As shown by Sheet, health care providers have obtained favorable court decisions against fraud schemes that involve irregular requests for reimbursement for consultations and exams. According to data from FenaSaúde (National Supplementary Health Federation), which represents large groups in the sector, from 2019 to 2022 the total volume spent by companies on reimbursements jumped from R$6 billion to R$11.4 billion, an increase of 90%.

The crisis in the sector has reached hospitals, which report payment delays totaling at least RS 2.3 billion.

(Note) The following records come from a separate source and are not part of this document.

(* ===== verification/Handlers.v ===== *)
(** * Request handling of a node (src/net/tcp/connection.cpp)

    From a decoded request to its response: the class of the opcode, the
    credential, the ownership of the key, and the handler, over the parts of the
    node the connection refers to.  The outcome of an operation that completes
    through a callback is the list of the callbacks' results; the responses made
    of them are functions of their own.  Metrics, spans and log lines are left
    out; [None] is a failed assertion of a component. *)

From S2P Require Import Prelude Types Bytes AntiEntropy Text Gossip HashRing CacheStore Auth.
From S2P Require Import HintQueue HintJournal Fanout ReadQuorum Replication Operations Clock Protocol.
Local Open Scope Z_scope.

Inductive OpcodeClass := ClientClass | ReplicationClass | AdminClass.

#[global] Instance OpcodeClass_eq_dec : EqDecision OpcodeClass.
Proof. solve_decision. Defined.

Definition classifyOpcode (op : Opcode) : OpcodeClass :=
  match op with
  | Replicate | Hint | Protocol.Gossip | AntiEntropyDigest | AntiEntropySync => ReplicationClass
  | AdminInfo | AdminCluster | AdminRing | AdminCompact | AdminConfigReload | AdminShutdown => AdminClass
  | _ => ClientClass
  end.

(** What the getters would return, and which triggers are set. *)
Record AdminCallbacks := mkAdmin {
  info_getter : option bytes;
  cluster_getter : option bytes;
  ring_getter : option bytes;
  compact_trigger : bool;
  config_reload_trigger : bool;
  shutdown_trigger : bool }.

(** What a connection is constructed with and never changes. *)
Record ConnectionConfig := mkConnConfig {
  operations : CacheOperations;      (* node id, replica factor, manager pointer, mode *)
  shared_secret : bytes;
  client_shared_secret : bytes;
  addr_resolver : option (bytes → option (bytes * Z));
  admin : option AdminCallbacks }.

Definition conn_node_id (cfg : ConnectionConfig) : bytes := ops_node_id (operations cfg).

(** The parts of the node a connection refers to; [triggered] lists the admin
    triggers called. *)
Record Node (St : Type) := mkNode {
  n_repl : ReplicationManager St;
  n_ring : Ring;
  n_gossip : option Gossip.Manager;
  n_anti_entropy : option AntiEntropy.Manager;
  triggered : list Opcode }.
Arguments mkNode {St}.
Arguments n_repl {St}.
Arguments n_ring {St}.
Arguments n_gossip {St}.
Arguments n_anti_entropy {St}.
Arguments triggered {St}.

Definition emptyResponse : Response := mkResponse (Errc_code OK) None 0 0 None false 0 0.

Definition with_trace (trace span : Z) (r : Response) : Response :=
  mkResponse (status r) (r_value r) (r_version r) (r_writer_node_hash r) (r_expires_at r) (r_tombstone r) trace span.

Definition status_response (e : Errc) (v : option bytes) : Response := mkResponse (Errc_code e) v 0 0 None false 0 0.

For lawyer Hasse, the path to reducing complaints involves changes in plan management, including encouraging preventive medicine, reevaluating the service network and changing the doctors’ remuneration system, from the model based on the number of cases treated to another focused on the success of the conduct.

What do operators say?

In a note, Abramge (Brazilian Association of Health Plans) reinforces the importance of health plans in the country and the efforts of operators to meet the needs of beneficiaries in the face of operational losses.

“The sector has also faced significant impacts resulting from various frauds, including loans and counterfeiting of cards, misuse for aesthetic procedures, duplicate and fraudulent reimbursements for consultations, in addition to overpriced materials”, he says.

According to the association, operators are working to expand the service infrastructure, improve systems and organize networks and, thus, “bring Brazilian supplementary health to a sustainable path that promotes access to the private health system”.

FenaSaúde highlights that users can try to reach a direct resolution with the operator before registering a complaint with the ANS, and that the resolution rate in the sector is high.

“All associates offer customer service and ombudsman channels for clarifications, doubts and various issues. The demands received are used to improve processes and the vast majority of cases are resolved without the need to call external bodies.”

How does a complaint to ANS work?

ANS is the main channel for receiving demands from health plan users in the country and acts to mediate conflicts between beneficiaries and operators through the NIP (Preliminary Intermediation Notification). The tool was created to speed up the solution of problems reported by consumers, with a resolution rate of over 90%.

Under the NIP, the complaint registered in the agency’s service channels is automatically sent to the responsible operator, who has up to five working days to resolve the problem, in cases of assistance coverage, and up to ten working days for non-assistance demands.

If the problem is not resolved by the NIP and a violation of the sector’s legislation is found, an administrative process is initiated that may result in sanctions, including the imposition of a fine.